▶ Task objective
Please show all lines of the records that include "prefix".
++++ Available data
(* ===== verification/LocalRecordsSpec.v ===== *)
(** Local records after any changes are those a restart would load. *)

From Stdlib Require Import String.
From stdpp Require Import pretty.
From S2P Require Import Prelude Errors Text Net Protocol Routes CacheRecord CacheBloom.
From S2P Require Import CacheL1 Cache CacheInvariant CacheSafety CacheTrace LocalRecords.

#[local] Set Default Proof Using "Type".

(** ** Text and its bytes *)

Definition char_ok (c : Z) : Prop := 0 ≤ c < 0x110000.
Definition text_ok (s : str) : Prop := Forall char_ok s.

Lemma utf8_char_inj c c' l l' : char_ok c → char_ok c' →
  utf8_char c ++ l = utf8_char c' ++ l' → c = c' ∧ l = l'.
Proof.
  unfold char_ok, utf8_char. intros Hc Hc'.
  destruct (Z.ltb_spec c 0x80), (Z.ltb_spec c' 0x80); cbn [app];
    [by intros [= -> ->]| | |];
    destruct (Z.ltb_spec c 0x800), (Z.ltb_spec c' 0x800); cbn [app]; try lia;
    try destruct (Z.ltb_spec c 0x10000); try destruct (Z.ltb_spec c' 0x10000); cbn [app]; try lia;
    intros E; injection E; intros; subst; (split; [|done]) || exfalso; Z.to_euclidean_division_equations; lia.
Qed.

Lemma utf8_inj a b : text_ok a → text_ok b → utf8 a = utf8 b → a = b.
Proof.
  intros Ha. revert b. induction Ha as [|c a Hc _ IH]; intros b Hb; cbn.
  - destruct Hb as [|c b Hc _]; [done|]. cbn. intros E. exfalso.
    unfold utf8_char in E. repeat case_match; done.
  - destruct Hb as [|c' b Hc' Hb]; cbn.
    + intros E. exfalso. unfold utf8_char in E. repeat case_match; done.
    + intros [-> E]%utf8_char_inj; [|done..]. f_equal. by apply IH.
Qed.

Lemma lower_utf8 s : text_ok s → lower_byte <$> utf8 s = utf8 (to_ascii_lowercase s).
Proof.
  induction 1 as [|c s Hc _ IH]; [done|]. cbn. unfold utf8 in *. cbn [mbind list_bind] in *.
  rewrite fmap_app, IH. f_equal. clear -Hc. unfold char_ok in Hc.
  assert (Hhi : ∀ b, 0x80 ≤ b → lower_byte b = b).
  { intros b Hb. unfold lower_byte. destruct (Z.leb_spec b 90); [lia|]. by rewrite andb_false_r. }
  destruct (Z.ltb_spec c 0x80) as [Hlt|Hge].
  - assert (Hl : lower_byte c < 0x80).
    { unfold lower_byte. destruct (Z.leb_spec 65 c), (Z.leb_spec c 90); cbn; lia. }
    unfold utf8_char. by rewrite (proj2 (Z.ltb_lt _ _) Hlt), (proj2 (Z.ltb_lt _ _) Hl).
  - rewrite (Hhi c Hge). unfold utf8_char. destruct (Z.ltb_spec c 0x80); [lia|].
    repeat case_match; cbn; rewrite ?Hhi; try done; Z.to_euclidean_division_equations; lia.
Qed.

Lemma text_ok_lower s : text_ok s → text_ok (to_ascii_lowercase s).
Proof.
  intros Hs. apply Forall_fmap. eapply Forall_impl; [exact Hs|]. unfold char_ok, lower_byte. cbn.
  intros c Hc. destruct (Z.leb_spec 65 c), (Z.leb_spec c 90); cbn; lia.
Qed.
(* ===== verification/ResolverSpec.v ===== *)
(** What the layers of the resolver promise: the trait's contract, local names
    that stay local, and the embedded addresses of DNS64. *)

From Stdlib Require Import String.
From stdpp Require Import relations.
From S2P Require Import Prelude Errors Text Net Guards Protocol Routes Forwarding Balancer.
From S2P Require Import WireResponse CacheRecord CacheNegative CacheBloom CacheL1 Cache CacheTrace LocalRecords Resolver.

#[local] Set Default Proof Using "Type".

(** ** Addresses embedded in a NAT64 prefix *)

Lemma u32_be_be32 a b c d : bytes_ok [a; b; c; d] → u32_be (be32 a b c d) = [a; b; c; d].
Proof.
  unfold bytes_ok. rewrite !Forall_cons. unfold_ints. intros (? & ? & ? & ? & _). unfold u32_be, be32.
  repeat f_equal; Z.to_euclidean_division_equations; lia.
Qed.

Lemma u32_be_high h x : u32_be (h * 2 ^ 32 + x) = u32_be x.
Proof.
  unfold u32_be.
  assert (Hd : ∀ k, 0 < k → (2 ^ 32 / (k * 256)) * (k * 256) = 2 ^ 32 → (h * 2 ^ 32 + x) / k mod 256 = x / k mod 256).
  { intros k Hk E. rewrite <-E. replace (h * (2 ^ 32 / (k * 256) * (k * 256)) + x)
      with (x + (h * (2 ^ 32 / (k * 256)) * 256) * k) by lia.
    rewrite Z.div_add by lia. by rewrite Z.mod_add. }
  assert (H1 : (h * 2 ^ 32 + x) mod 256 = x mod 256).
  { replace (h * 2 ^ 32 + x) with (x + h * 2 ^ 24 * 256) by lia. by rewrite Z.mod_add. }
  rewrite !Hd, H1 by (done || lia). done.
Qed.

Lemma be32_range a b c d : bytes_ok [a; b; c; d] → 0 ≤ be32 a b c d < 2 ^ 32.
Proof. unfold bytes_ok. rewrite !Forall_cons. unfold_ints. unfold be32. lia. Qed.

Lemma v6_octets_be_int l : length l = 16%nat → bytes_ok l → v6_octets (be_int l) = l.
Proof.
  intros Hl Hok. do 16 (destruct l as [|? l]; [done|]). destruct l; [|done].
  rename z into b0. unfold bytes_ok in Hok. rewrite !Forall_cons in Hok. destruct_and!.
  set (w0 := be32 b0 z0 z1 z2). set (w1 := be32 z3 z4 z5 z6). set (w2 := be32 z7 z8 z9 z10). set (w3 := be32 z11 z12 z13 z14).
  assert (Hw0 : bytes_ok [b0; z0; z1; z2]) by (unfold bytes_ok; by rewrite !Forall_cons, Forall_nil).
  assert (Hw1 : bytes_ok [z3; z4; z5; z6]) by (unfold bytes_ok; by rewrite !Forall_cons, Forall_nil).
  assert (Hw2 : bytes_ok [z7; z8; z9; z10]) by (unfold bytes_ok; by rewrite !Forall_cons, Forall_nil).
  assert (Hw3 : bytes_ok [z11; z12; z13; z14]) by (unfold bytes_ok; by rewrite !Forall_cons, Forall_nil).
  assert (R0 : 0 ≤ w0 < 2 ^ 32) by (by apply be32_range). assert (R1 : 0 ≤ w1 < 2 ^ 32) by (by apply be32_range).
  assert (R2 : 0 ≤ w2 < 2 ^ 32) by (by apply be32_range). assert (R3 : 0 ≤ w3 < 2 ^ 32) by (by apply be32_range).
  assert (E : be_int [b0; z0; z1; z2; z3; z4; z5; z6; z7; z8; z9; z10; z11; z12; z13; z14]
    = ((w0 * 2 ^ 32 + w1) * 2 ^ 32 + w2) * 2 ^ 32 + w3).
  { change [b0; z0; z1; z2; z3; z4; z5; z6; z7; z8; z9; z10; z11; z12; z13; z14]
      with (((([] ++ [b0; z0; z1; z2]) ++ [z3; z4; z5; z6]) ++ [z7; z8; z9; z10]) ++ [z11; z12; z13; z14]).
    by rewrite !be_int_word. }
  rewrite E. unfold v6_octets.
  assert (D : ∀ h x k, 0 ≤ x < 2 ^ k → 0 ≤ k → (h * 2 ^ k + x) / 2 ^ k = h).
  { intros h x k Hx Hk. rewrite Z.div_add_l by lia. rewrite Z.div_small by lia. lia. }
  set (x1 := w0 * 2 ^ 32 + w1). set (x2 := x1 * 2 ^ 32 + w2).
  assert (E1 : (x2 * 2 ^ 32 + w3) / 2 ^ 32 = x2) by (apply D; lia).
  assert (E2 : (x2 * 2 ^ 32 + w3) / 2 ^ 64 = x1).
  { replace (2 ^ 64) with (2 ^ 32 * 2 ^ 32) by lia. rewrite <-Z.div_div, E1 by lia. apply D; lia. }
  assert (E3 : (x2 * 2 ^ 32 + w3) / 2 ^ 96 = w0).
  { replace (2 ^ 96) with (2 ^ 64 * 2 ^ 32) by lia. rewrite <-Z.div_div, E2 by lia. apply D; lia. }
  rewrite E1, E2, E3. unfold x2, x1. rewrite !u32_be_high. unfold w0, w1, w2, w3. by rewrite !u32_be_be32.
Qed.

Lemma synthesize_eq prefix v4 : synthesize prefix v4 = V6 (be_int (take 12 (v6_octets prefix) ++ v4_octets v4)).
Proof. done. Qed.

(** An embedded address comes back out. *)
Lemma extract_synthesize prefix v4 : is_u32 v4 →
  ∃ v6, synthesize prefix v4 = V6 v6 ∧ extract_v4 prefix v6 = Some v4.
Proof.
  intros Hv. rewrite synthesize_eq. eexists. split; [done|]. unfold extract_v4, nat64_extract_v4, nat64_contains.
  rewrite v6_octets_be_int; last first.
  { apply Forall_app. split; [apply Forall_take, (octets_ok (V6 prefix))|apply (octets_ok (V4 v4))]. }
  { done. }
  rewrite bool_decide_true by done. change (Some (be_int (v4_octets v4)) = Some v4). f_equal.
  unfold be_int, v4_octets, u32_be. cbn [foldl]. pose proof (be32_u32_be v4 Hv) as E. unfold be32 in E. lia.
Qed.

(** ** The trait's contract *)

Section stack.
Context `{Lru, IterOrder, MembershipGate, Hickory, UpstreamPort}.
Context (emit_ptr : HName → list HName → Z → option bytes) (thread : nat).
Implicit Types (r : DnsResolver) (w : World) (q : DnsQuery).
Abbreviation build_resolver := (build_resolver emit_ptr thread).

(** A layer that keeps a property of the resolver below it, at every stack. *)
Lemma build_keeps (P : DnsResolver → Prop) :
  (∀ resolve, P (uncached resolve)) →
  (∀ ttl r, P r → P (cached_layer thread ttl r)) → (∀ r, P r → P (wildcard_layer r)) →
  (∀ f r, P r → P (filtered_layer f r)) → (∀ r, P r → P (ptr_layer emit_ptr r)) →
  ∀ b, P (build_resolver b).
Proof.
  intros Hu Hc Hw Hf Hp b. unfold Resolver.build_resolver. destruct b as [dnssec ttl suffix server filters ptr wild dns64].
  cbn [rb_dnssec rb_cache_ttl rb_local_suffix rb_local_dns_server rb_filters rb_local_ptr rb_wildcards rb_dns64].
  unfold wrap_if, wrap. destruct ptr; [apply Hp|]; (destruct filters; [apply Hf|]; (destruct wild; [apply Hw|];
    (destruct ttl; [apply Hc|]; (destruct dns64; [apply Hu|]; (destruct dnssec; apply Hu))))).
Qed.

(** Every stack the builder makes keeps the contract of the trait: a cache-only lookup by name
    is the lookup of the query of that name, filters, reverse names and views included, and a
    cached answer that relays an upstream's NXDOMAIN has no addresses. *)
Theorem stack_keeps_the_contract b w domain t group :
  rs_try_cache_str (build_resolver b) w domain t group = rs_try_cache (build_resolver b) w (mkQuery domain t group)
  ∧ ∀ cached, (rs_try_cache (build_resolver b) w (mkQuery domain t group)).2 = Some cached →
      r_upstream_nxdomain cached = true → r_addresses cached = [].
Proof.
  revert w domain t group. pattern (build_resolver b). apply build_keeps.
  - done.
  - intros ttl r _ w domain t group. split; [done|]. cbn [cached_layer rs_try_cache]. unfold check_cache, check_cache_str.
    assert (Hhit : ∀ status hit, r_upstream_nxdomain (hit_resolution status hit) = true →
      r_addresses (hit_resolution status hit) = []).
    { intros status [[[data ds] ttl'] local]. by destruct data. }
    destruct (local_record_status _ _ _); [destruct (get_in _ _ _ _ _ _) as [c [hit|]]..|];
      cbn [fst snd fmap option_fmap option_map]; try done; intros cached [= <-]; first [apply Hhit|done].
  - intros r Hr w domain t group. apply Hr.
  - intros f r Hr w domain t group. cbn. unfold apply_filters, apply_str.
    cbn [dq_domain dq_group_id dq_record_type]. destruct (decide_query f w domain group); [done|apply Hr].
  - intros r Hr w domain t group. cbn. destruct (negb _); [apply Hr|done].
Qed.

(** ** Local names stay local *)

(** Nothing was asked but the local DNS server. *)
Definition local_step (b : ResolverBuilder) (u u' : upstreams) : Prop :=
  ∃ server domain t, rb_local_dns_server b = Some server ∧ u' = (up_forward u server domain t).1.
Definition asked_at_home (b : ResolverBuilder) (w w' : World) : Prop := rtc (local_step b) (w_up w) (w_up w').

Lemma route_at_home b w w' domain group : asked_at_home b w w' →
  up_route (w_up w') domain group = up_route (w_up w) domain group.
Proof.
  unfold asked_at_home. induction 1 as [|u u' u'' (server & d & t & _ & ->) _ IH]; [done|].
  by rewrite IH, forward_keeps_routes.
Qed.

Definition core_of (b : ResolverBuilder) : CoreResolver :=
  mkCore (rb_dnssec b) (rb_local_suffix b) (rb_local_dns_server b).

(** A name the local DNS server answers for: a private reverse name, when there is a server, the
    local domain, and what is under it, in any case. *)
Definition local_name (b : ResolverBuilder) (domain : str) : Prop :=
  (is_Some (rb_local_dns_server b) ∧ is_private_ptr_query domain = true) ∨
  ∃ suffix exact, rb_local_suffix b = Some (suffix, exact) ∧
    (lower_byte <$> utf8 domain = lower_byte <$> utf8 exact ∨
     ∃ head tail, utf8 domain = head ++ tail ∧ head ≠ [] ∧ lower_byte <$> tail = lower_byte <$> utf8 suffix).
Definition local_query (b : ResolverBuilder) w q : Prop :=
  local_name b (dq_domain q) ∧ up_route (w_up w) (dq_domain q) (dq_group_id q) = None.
++++++++
▶ Response to the task
(** ** Addresses embedded in a NAT64 prefix *)
Lemma synthesize_eq prefix v4 : synthesize prefix v4 = V6 (be_int (take 12 (v6_octets prefix) ++ v4_octets v4)).
Lemma extract_synthesize prefix v4 : is_u32 v4 →
  ∃ v6, synthesize prefix v4 = V6 v6 ∧ extract_v4 prefix v6 = Some v4.
  { apply Forall_app. split; [apply Forall_take, (octets_ok (V6 prefix))|apply (octets_ok (V4 v4))]. }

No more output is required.